According to the internet, he’d never married.

Some relationships were long standing, some seriously short, but all loud and gossipy, mainly his celebrity ones.

So he’s still single even now. But lots of women buzzing around him, the tabloids seeming to lap it up.

He’s even annually featured in London’s most eligible bachelor list.

But if, by the looks of all the photographs, he were focused that intensely on you—even if it was fleeting and not real—how would they say no? At least that particular woman had gotten to experience it. Me, nothing at all.

Well, I want it. The more I stare at his photo image album, the more I want more.

I deserve it. I’ve sacrificed as much as I’m going to.

This is my time now. I’m a fully paid-up adult.

Not sure how I got from an accountant’s office to Jude Greystone pictures to me shaking my life up, but I’m here now.

Maybe it was the wine. But I will not be beat. I’ll plan and plot. These conferences in London and Germany are going to be a fabulous success. I’ll meet and schmooze new contracts from people. Spread the joy of recruiting into Europe.

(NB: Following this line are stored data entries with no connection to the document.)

Lemma insert_by_name_Sorted (x : listing) (items : list listing) :
  Sorted name_le items -> Sorted name_le (insert_by_name x items).
Proof.
  induction items as [|y items IH]; simpl; intros Hs.
  - by repeat constructor.
  - apply Sorted_inv in Hs as [Hs Hhd].
    destruct (text_ltb (l_name y) (l_name x)) eqn:Hyx.
    + constructor; [by apply IH|].
      destruct items as [|z items]; simpl.
      * constructor. by apply text_ltb_asym.
      * destruct (text_ltb (l_name z) (l_name x)).
        -- constructor. by apply HdRel_inv in Hhd.
        -- constructor. by apply text_ltb_asym.
    + constructor; [by constructor|]. by constructor.
Qed.

Lemma sorted_by_name_Sorted (items : list listing) :
  Sorted name_le (sorted_by_name items).
Proof.
  induction items as [|x items IH]; simpl; [constructor|].
  by apply insert_by_name_Sorted.
Qed.

Lemma items_in_absent (c : text) (cs : categories) :
  c ∉ cs.*1 -> items_in c cs = [].
Proof.
  induction cs as [|[k items] cs IH]; [done|].
  rewrite fmap_cons, not_elem_of_cons. cbn [fst items_in]. intros [Hne Hnin].
  rewrite decide_False by done. by apply IH.
Qed.

Lemma items_in_app (c : text) (cs cs' : categories) :
  items_in c (cs ++ cs') = items_in c cs ++ items_in c cs'.
Proof.
  induction cs as [|[k items] cs IH]; [done|]. cbn [app items_in].
  case_decide; [|done]. by rewrite IH, app_assoc.
Qed.

Lemma items_in_elem (c : text) (items : list listing) (cs : categories) :
  NoDup cs.*1 -> (c, items) ∈ cs -> items_in c cs = items.
Proof.
  induction cs as [|[k its] cs IH]; [by intros _ ?%elem_of_nil|].
  rewrite fmap_cons. cbn [fst items_in]. intros [Hnin Hnd]%NoDup_cons.
  intros [[= <- <-]|Hin]%elem_of_cons.
  - rewrite decide_True by done. rewrite items_in_absent by done.
    by rewrite app_nil_r.
  - rewrite decide_False; [by apply IH|].
    intros ->. apply Hnin. apply list_elem_of_fmap. by exists (c, items).
Qed.

Lemma category_append_keys (category : text) (x : listing) (cs : categories) :
  (category_append category x cs).*1 = cs.*1.
Proof.
  induction cs as [|[k items] cs IH]; [done|]. cbn [category_append].
  case_decide; [done|]. by rewrite !fmap_cons, IH.
Qed.

Lemma items_in_append (c category : text) (x : listing) (cs : categories) :
  NoDup cs.*1 -> category ∈ cs.*1 ->
  items_in c (category_append category x cs)
  = items_in c cs ++ (if decide (category = c) then [x] else []).
Proof.
  induction cs as [|[k items] cs IH]; [by intros _ ?%elem_of_nil|].
  rewrite fmap_cons. cbn [fst category_append]. intros [Hnin Hnd]%NoDup_cons Hin.
  destruct (decide (k = category)) as [->|Hne].
  - cbn [items_in]. destruct (decide (category = c)) as [->|Hc].
    + rewrite items_in_absent by done. by rewrite !app_nil_r.
    + by rewrite app_nil_r.
  - apply elem_of_cons in Hin as [?|Hin]; [done|].
    cbn [items_in]. rewrite IH by done.
    destruct (decide (k = c)); [|done]. by rewrite app_assoc.
Qed.

Lemma collect_spec (d : disk) (cs : categories) (p : package) :
  NoDup cs.*1 ->
  NoDup (collect d cs p).*1
  /\ (forall c, c ∈ (collect d cs p).*1
                <-> c ∈ cs.*1
                    \/ p_has_link p = true /\ category_of (p_name p) = c)
  /\ (forall c, items_in c (collect d cs p)
                = items_in c cs ++ filed_under c [p] ≫= listing_of d).
Proof.
  intros Hnd. unfold collect, filed_under.
  destruct (p_has_link p) eqn:Hlink.
  2:{ split; [done|]. split; [intros c; naive_solver|].
      intros c. rewrite filter_cons. rewrite decide_False by (intros [? _]; congruence).
      by rewrite app_nil_r. }
  cbv zeta.
  set (category := category_of (p_name p)).
  set (cs1 := if bool_decide (category ∈ cs.*1) then cs
              else cs ++ [(category, [])]).
  assert (NoDup cs1.*1
          /\ (forall c, c ∈ cs1.*1 <-> c ∈ cs.*1 \/ category = c)
          /\ forall c, items_in c cs1 = items_in c cs) as (Hnd1 & Hkeys1 & Hitems1).
  { subst cs1. case_bool_decide as Hin.
    - split; [done|]. split; [|done]. intros c. naive_solver.
    - split; [|split].
      + rewrite fmap_app. apply NoDup_app. split; [done|].
        split; [|apply NoDup_singleton].
        intros k Hk Hk'. apply list_elem_of_singleton in Hk' as ->. done.
      + intros c. rewrite fmap_app, elem_of_app. cbn.
        rewrite list_elem_of_singleton. naive_solver.
      + intros c. rewrite items_in_app. cbn. case_decide; by rewrite app_nil_r. }
  assert (category ∈ cs1.*1) as Hin1 by (apply Hkeys1; by right).
  clearbody cs1.
  assert (forall c, filed_under c [p] ≫= listing_of d
                    = if decide (category = c) then listing_of d p else [])
    as Hfiled.
  { intros c. unfold filed_under. rewrite filter_cons.
    destruct (decide (category = c)) as [Hc|Hc].
    - rewrite decide_True by done. cbn. by rewrite app_nil_r.
    - rewrite decide_False; [done|]. intros [_ ?]. done. }
  unfold filed_under in Hfiled.
  unfold listing_of in *.
  destruct (d !! p_instructions_file p) as [[content|]|].
  2,3: split; [done|]; split;
       [intros c; rewrite Hkeys1; naive_solver|];
       intros c; rewrite Hitems1, Hfiled; case_decide; by rewrite app_nil_r.
  destruct (first_drive_link content) as [link|].
  2: split; [done|]; split;
       [intros c; rewrite Hkeys1; naive_solver|];
       intros c; rewrite Hitems1, Hfiled; case_decide; by rewrite app_nil_r.
  split; [by rewrite category_append_keys|]. split.
  - intros c. rewrite category_append_keys, Hkeys1. naive_solver.
  - intros c. rewrite items_in_append, Hitems1, Hfiled by done. done.
Qed.

Lemma collect_all_spec (d : disk) (packages : list package) (cs : categories) :
  NoDup cs.*1 ->
  NoDup (fold_left (collect d) packages cs).*1
  /\ (forall c, c ∈ (fold_left (collect d) packages cs).*1
                <-> c ∈ cs.*1
                    \/ exists p, p ∈ packages /\ p_has_link p = true
                                 /\ category_of (p_name p) = c)
  /\ (forall c, items_in c (fold_left (collect d) packages cs)
                = items_in c cs ++ filed_under c packages ≫= listing_of d).
Proof.
  revert cs. induction packages as [|p packages IH]; intros cs Hnd.
  { cbn. split; [done|]. split.
    - intros c. split; [by left|]. intros [?|(p & ?%elem_of_nil & _)]; done.
    - intros c. by rewrite app_nil_r. }
  cbn [fold_left].
  destruct (collect_spec d cs p Hnd) as (Hnd1 & Hkeys1 & Hitems1).
  destruct (IH _ Hnd1) as (Hnd2 & Hkeys2 & Hitems2).
  split; [done|]. split.
  - intros c. rewrite Hkeys2, Hkeys1. split.
    + intros [[?|[? ?]]|(q & ? & ? & ?)]; [by left| |].
      * right. exists p. split; [by left|done].
      * right. exists q. split; [by right|done].
    + intros [?|(q & [->|?]%elem_of_cons & ? & ?)]; [by left; left| |].
      * left. by right.
      * right. by exists q.
  - intros c. rewrite Hitems2, Hitems1, <- app_assoc. f_equal.
    unfold filed_under.
    rewrite (filter_cons _ p packages), (filter_cons _ p []), filter_nil.
    destruct (decide _); cbn; by rewrite ?app_nil_r.
Qed.

(** X19. What [generate_package_list] writes.  When discovery succeeds,
    the file [PACKAGE_DOWNLOADS.md] of the project is written with one
    section per category, each category once and exactly those with a
    package for which [has_link] holds (so a section can be empty: host
    named, no full link); the items of a section are the first full
    links of the readable pointer files of these packages, printed in
    ascending order of name, each item once. *)
Theorem generate_package_list_sections (project_path : path) (now_stamp : text)
    (d : disk) (packages : list package) :
  let list_file := Path.child project_path (txt "PACKAGE_DOWNLOADS.md") in
  find_packages_to_sync project_path d = Some packages ->
  exists sections,
    generate_package_list project_path now_stamp d
    = Some (list_file, [(INFO, GeneratedPackageList (txt "PACKAGE_DOWNLOADS.md"))],
            <[list_file := Some (package_list now_stamp sections)]> d)
    /\ NoDup sections.*1
    /\ (forall c, c ∈ sections.*1
                  <-> exists p, p ∈ packages /\ p_has_link p = true
                                /\ category_of (p_name p) = c)
    /\ forall c items,
         (c, items) ∈ sections ->
         items = filed_under c packages ≫= listing_of d
         /\ sorted_by_name items ≡ₚ items
         /\ Sorted name_le (sorted_by_name items).
Proof.
  intros list_file Hfound.
  exists (fold_left (collect d) packages []).
  destruct (collect_all_spec d packages []) as (Hnd & Hkeys & Hitems);
    [constructor|].
  split; [|split; [done|split]].
  - unfold generate_package_list. rewrite Hfound. cbn [mbind option_bind].
    do 3 f_equal. unfold Path.child.
    destruct (decide (project_path = [])) as [->|Hproject]; [done|].
    by rewrite name_of_child.
  - intros c. rewrite Hkeys. split; [|by right].
    by intros [?%elem_of_nil|?].
  - intros c items Hin. split; [|split].
    + rewrite <- (items_in_elem c items _ Hnd Hin). by rewrite Hitems.
    + apply sorted_by_name_Permutation.
    + apply sorted_by_name_Sorted.
Qed.

(** ** The export workflow next to the two others *)

Lemma replace_char_id (a b : ascii) (s : text) :
  Text.replace_char a b s = s <-> a ∉ s \/ a = b.
Proof.
  unfold Text.replace_char. induction s as [|c s IH]; simpl.
  - split; [intros _; left; apply not_elem_of_nil|done].
  - rewrite not_elem_of_cons. split.
    + intros [= Hc Hs]. apply IH in Hs as [Hs| ->]; [|by right].
      destruct (Ascii.eqb_spec c a) as [->|Hne]; [by right|]. left. done.
    + intros [[Hne Hs]| ->].
      * destruct (Ascii.eqb_spec c a) as [->|_]; [done|].
        f_equal. apply IH. by left.
      * destruct (Ascii.eqb_spec c b) as [->|_]; (f_equal; apply IH; by right).
Qed.

Lemma replace_char_absent (a b : ascii) (s : text) :
  a <> b -> a ∉ Text.replace_char a b s.
Proof.
  intros Hab. unfold Text.replace_char. rewrite list_elem_of_fmap.
  intros (c & Hc & _). by destruct (Ascii.eqb_spec c a); simplify_eq.
Qed.

Lemma replace_char_keeps_absent (a b c : ascii) (s : text) :
  c <> b -> c ∉ s -> c ∉ Text.replace_char a b s.
Proof.
  intros Hcb Hc. unfold Text.replace_char. rewrite list_elem_of_fmap.
  intros (x & Hx & Hin). destruct (Ascii.eqb_spec x a); simplify_eq.
Qed.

Oooh. Synergy International Recruitment. Motto: Recruiting the world to your doorstep.

I can see it now. Printed in bold letters on a banner above my stand. I’m excited and nervous. Just let me get through January. And this bloody meeting with him. Mogul, CEO, professional negotiator. Entrepreneur. Podcaster. Successful. Everything I’m currently not, but want to be.

Well, I won’t be backing down. As I type out the email, I push all my positive vibes into it. Asking for the meeting that I probably will regret in the morning, along with the extra bottle of wine I open.